→ INSTRUCTIONS FOR THE TASK
Lines holding the string "with" are the ones to copy; find them all in the data.

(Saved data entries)

Lemma divide_loop (sums : gmap string float) (counts : gmap string Z) :
  (forall k c, counts !! k = Some c ->
     (0 < c < PyFloat.int_overflow_bound)%Z /\ is_Some (sums !! k)) ->
  exists agg,
    map_fold divide_by_count (Ok sums) counts = Ok agg
    /\ forall k, agg !! k =
         match counts !! k with
         | Some c => (fun t => t / PyFloat.of_Z c) <$> sums !! k
         | None => sums !! k
         end.
Proof.
  apply (map_fold_weak_ind
    (fun r (m : gmap string Z) =>
       (forall k c, m !! k = Some c ->
          (0 < c < PyFloat.int_overflow_bound)%Z /\ is_Some (sums !! k)) ->
       exists agg, r = Ok agg
         /\ forall k, agg !! k =
              match m !! k with
              | Some c => (fun t => t / PyFloat.of_Z c) <$> sums !! k
              | None => sums !! k
              end)).
  - intros _. exists sums. split; [reflexivity|]. intros k. rewrite lookup_empty. reflexivity.
  - intros i x m r Hi IH H.
    destruct IH as (agg & -> & Hagg).
    { intros k c Hk. apply H. rewrite lookup_insert_ne; [exact Hk|]. congruence. }
    destruct (H i x (lookup_insert_eq _ _ _)) as [[Hpos Hlt] [t Ht]].
    unfold divide_by_count. rewrite bind_Ok.
    replace (x =? 0)%Z with false by (symmetry; apply Z.eqb_neq; lia).
    cbv beta iota. simpl negb. cbv iota.
    rewrite Hagg, Hi, Ht.
    unfold PyFloat.float_of_int.
    replace (Z.abs x <? PyFloat.int_overflow_bound)%Z with true
      by (symmetry; apply Z.ltb_lt; lia).
    rewrite bind_Ok. eexists. split; [reflexivity|].
    intros k. destruct (decide (k = i)) as [->|Hne].
    + rewrite !lookup_insert_eq, Ht. reflexivity.
    + rewrite !lookup_insert_ne by congruence. apply Hagg.
Qed.

Lemma totalled_total_key (f : string) :
  f ∈ total_fields -> totalled (total_key f) = Some f /\ averaged (total_key f) = None.
Proof.
  intros H. unfold total_fields in H.
  repeat (apply elem_of_cons in H as [->|H]; [split; reflexivity|]).
  inversion H.
Qed.

Lemma averaged_avg_key (f : string) :
  f ∈ average_fields -> totalled (avg_key f) = None /\ averaged (avg_key f) = Some f.
Proof.
  intros H. unfold average_fields in H.
  repeat (apply elem_of_cons in H as [->|H]; [split; reflexivity|]).
  inversion H.
Qed.

Lemma omap_length_le {A B : Type} (c : A -> option B) (l : list A) :
  (length (omap c l) <= length l)%nat.
Proof.
  induction l as [|a l IH]; [reflexivity|].
  change (omap c (a :: l)) with (match c a with Some y => y :: omap c l | None => omap c l end).
  destruct (c a); cbn [length]; lia.
Qed.

Lemma sum_opt_contribution (k f : string) (rows : list (gmap string value)) :
  contribution k = (fun row => number row f) ->
  fold_left (fun o row => add_opt o (contribution k row)) rows None =
  sum_opt (valid_values f rows).
Proof. intros E. rewrite fold_add_opt, E. reflexivity. Qed.

(** The aggregation totals the six fields and averages the seven fields that
    the specification lists, and no other. *)
Lemma total_fields_listed (f : string) :
  f ∈ total_fields <-> f ∈ total_fields_as_specified.
Proof.
  unfold total_fields, total_fields_as_specified.
  split; intros H;
    repeat (apply elem_of_cons in H as [->|H]; [apply list_elem_of_In; simpl; tauto|]);
    inversion H.
Qed.

Lemma average_fields_listed (f : string) :
  f ∈ average_fields <-> f ∈ average_fields_as_specified.
Proof.
  unfold average_fields, average_fields_as_specified.
  split; intros H;
    repeat (apply elem_of_cons in H as [->|H]; [apply list_elem_of_In; simpl; tauto|]);
    inversion H.
Qed.

(** C5: for every sequence of rows whose aggregated fields hold floats, the
    aggregation returns a summary in which [total_<field>], for each of the
    six total fields, is the sum of the numerically valid values of the field
    across the rows and [avg_<field>], for each of the seven average fields,
    is their arithmetic mean; the key is absent when no row contributes a
    valid value, so that no mean divides by a zero count. *)
Theorem aggregate_totals_and_averages (rows : list (gmap string value)) :
  (forall row, row ∈ rows -> aggregable row) ->
  (Z.of_nat (length rows) < PyFloat.int_overflow_bound)%Z ->
  exists agg,
    _aggregate rows = Ok agg
    /\ (forall f, f ∈ total_fields_as_specified ->
          agg !! total_key f =
          match valid_values f rows with
          | [] => None
          | _ :: _ => Some (float_sum (valid_values f rows))
          end)
    /\ (forall f, f ∈ average_fields_as_specified ->
          agg !! avg_key f =
          match valid_values f rows with
          | [] => None
          | _ :: _ => Some (float_mean (valid_values f rows))
          end).
Proof.
  intros Hrows Hlen. unfold _aggregate.
  rewrite (rows_loop_spec rows _ Hrows), bind_Ok.
  set (a := fold_left bump_row rows (∅, ∅)).
  assert (Hsums : forall k, a.1 !! k =
            fold_left (fun o row => add_opt o (contribution k row)) rows None).
  { intros k. unfold a. rewrite rows_sums. reflexivity. }
  assert (Hcounts : forall k, a.2 !! k =
            match averaged k with
            | Some f => length_opt (valid_values f rows)
            | None => None
            end).
  { intros k. unfold a. rewrite rows_counts.
    destruct (averaged k); [apply fold_count_opt | reflexivity]. }
  assert (Havg : forall k f, averaged k = Some f ->
            a.1 !! k = sum_opt (valid_values f rows)).
  { intros k f Hk. rewrite Hsums. apply sum_opt_contribution.
    unfold contribution.
    destruct (totalled k) as [g|] eqn:Et.
    - rewrite (totalled_not_averaged _ _ Et) in Hk. discriminate Hk.
    - rewrite Hk. reflexivity. }
  destruct (divide_loop a.1 a.2) as (agg & Hagg & Hlk).
  { intros k c Hk. rewrite Hcounts in Hk.
    destruct (averaged k) as [f|] eqn:Ea; [|discriminate Hk].
    rewrite (Havg k f Ea). unfold valid_values in *.
    pose proof (omap_length_le (fun row => number row f) rows) as Hle.
    destruct (omap _ rows) as [|v vs]; [discriminate Hk|].
    injection Hk as <-. split; [|eexists; reflexivity].
    cbn [length] in *. lia. }
  exists agg. split; [exact Hagg|]. split.
  - intros f Hf. destruct (totalled_total_key f (proj2 (total_fields_listed f) Hf)) as [Ht Ha].
    rewrite Hlk, Hcounts, Ha, Hsums.
    rewrite (sum_opt_contribution _ f).
    + reflexivity.
    + unfold contribution. rewrite Ht. reflexivity.
  - intros f Hf. destruct (averaged_avg_key f (proj2 (average_fields_listed f) Hf)) as [Ht Ha].
    rewrite Hlk, Hcounts, Ha, (Havg _ f Ha).
    unfold length_opt, sum_opt, float_mean.
    destruct (valid_values f rows); reflexivity.
Qed.

Lemma sample_rows_aggregable : forall row, row ∈ sample_rows -> aggregable row.
Proof.
  intros row Hrow f Hf. unfold sample_rows in Hrow.
  unfold total_fields, average_fields in Hf. simpl in Hf.
  repeat (apply elem_of_cons in Hrow as [->|Hrow]);
    [| | | inversion Hrow];
    repeat (apply elem_of_cons in Hf as [->|Hf]);
    try (inversion Hf; fail);
    unfold float_entry;
    first [ left; vm_compute; reflexivity | right; eexists; vm_compute; reflexivity ].
Qed.

Ltac pick_elem := apply list_elem_of_In; simpl; tauto.

Lemma aggregate_totals_and_averages_witness :
  (forall row, row ∈ sample_rows -> aggregable row)
  /\ (Z.of_nat (length sample_rows) < PyFloat.int_overflow_bound)%Z
  /\ exists agg,
       _aggregate sample_rows = Ok agg
       /\ map (fun f => agg !! total_key f) total_fields_as_specified
          = [Some 290; None; None; Some 3; None; None]
       /\ map (fun f => agg !! avg_key f) average_fields_as_specified
          = [None; None; Some 1.2; None; None; None; None].
Proof.
  assert (Hlen : (Z.of_nat (length sample_rows) < PyFloat.int_overflow_bound)%Z)
    by reflexivity.
  split; [exact sample_rows_aggregable|]. split; [exact Hlen|].
  destruct (aggregate_totals_and_averages sample_rows sample_rows_aggregable Hlen)
    as (agg & Hagg & Htot & Havg).
  exists agg. split; [exact Hagg|]. split.
  - unfold total_fields_as_specified. cbn [map].
    rewrite !Htot by (unfold total_fields_as_specified; pick_elem).
    vm_compute. reflexivity.
  - unfold average_fields_as_specified. cbn [map].
    rewrite !Havg by (unfold average_fields_as_specified; pick_elem).
    vm_compute. reflexivity.
Defined.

→ RESPONSE
         match counts !! k with
              match m !! k with
    replace (x =? 0)%Z with false by (symmetry; apply Z.eqb_neq; lia).
    replace (Z.abs x <? PyFloat.int_overflow_bound)%Z with true
  change (omap c (a :: l)) with (match c a with Some y => y :: omap c l | None => omap c l end).
          match valid_values f rows with
          match valid_values f rows with
            match averaged k with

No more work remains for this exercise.